As the US Senate debates its version of the $819 billion economic stimulus bill passed by the House on Wednesday, I hope they will give consideration to a smarter alternative to sweeping income tax cuts, the stimulative effect of which seems questionable. An op-ed in yesterday's Washington Post by economist Martin Feldstein offers a better idea: "a temporary refundable tax credit to households that purchase cars or other major consumer durables." In fact, I'd like to modify Professor Feldstein's idea for a car rebate to ensure that it not only boosts sales, but moves us in the direction of higher fuel economy. Let's offer consumers a one-year, $2,000 per car refundable tax credit, but only for vehicles that exceed the Corporate Average Fuel Economy of the 2008 model new car fleet: 31.4 mpg for passenger cars and 23.6 mpg for the light truck segment that includes SUVs.
Although this criterion stops short of pushing large numbers of Americans into hybrid vehicles, there are good reasons to keep the bar broad, low and technology-neutral, here. In a recession and with gas as cheap as it is, fuel economy is unlikely to be the paramount concern of potential car-buyers, even if memories of $4 gasoline are seared in their brains. Despite high gas prices for much of the year, hybrids only accounted for 2.4% of sales in 2008. Carmakers can't possibly ramp up hybrid production by enough this year for them to affect overall car sales by a meaningful percentage, relative to the crippling industry sales decline of 18% last year. Moreover, there are already tax credits in place for both hybrids and plug-in hybrids, though subsidies for the former are now phasing out. By contrast, roughly half the cars sold last year already beat last year's CAFE performance, and I'll bet Detroit and the imports would be very happy to sell more of those models, even if they didn't generate as much profit per car.

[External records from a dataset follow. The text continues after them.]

(** The walk of an entry, assumed for the entries of a directory. *)
Hypothesis IH :
  forall names0 info count w,
    names0 <> [] -> Forall proper names0 ->
    lstat_key (fs w) (elements sharedDir ++ names0) = Ok info ->
    plain_tree (fs w) (elements sharedDir ++ names0) ->
    shallower depth' (fs w) (elements sharedDir ++ names0) ->
    (forall r data mode, fs w !! ((elements sharedDir ++ names0) ++ r) = Some (File data mode) ->
       Z.of_nat (String.length data) < 2 ^ 63) ->
    exists w' lines,
      walk depth' (Join sharedDir (join_slash names0)) info (list_walkFn sharedDir) count w
        = (Continue, (count + length lines)%nat, w')
      /\ fs w' = fs w /\ cwd w' = cwd w /\ umask w' = umask w
      /\ stdout w' = stdout w ++ lines
      /\ (forall r n, fs w !! ((elements sharedDir ++ names0) ++ r) = Some n ->
            exists l, list_line (join_slash (names0 ++ r)) n = Some l /\ In l lines)
      /\ (forall l, In l lines ->
            exists r n, fs w !! ((elements sharedDir ++ names0) ++ r) = Some n
                        /\ list_line (join_slash (names0 ++ r)) n = Some l).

Shifting the average fuel economy of a whole year's sales up by an mpg or two doesn't nearly sound as "green" as doubling the sales of 50 mpg hybrids, but in fact it would save a lot more oil and reduce emissions by a larger proportion, as well. Recall that the biggest, juiciest target for fuel savings is not the shift from 35 mpg subcompacts to 100 mpg plug-in hybrids, but getting drivers out of 15 mpg SUVs and into 25 mpg crossovers and minivans. And if Detroit is going to get back on its feet sufficiently to repay those government loans any time soon, it must quickly resume selling large numbers of the cars it already makes, even as it infuses more energy-saving technology into future models.
We want our stimulus dollars to boost the flagging economy as effectively as possible, without making other problems worse in the future--beyond the unfortunate but unavoidable consequence of larger deficits. Targeted tax credits for efficient cars and appliances make more sense in this context than stuffing $500 into the pockets of every American, who might prudently save it or use it to pay down debt. Those are worthy outcomes in the long run, but not what an urgent fiscal stimulus is intended to accomplish.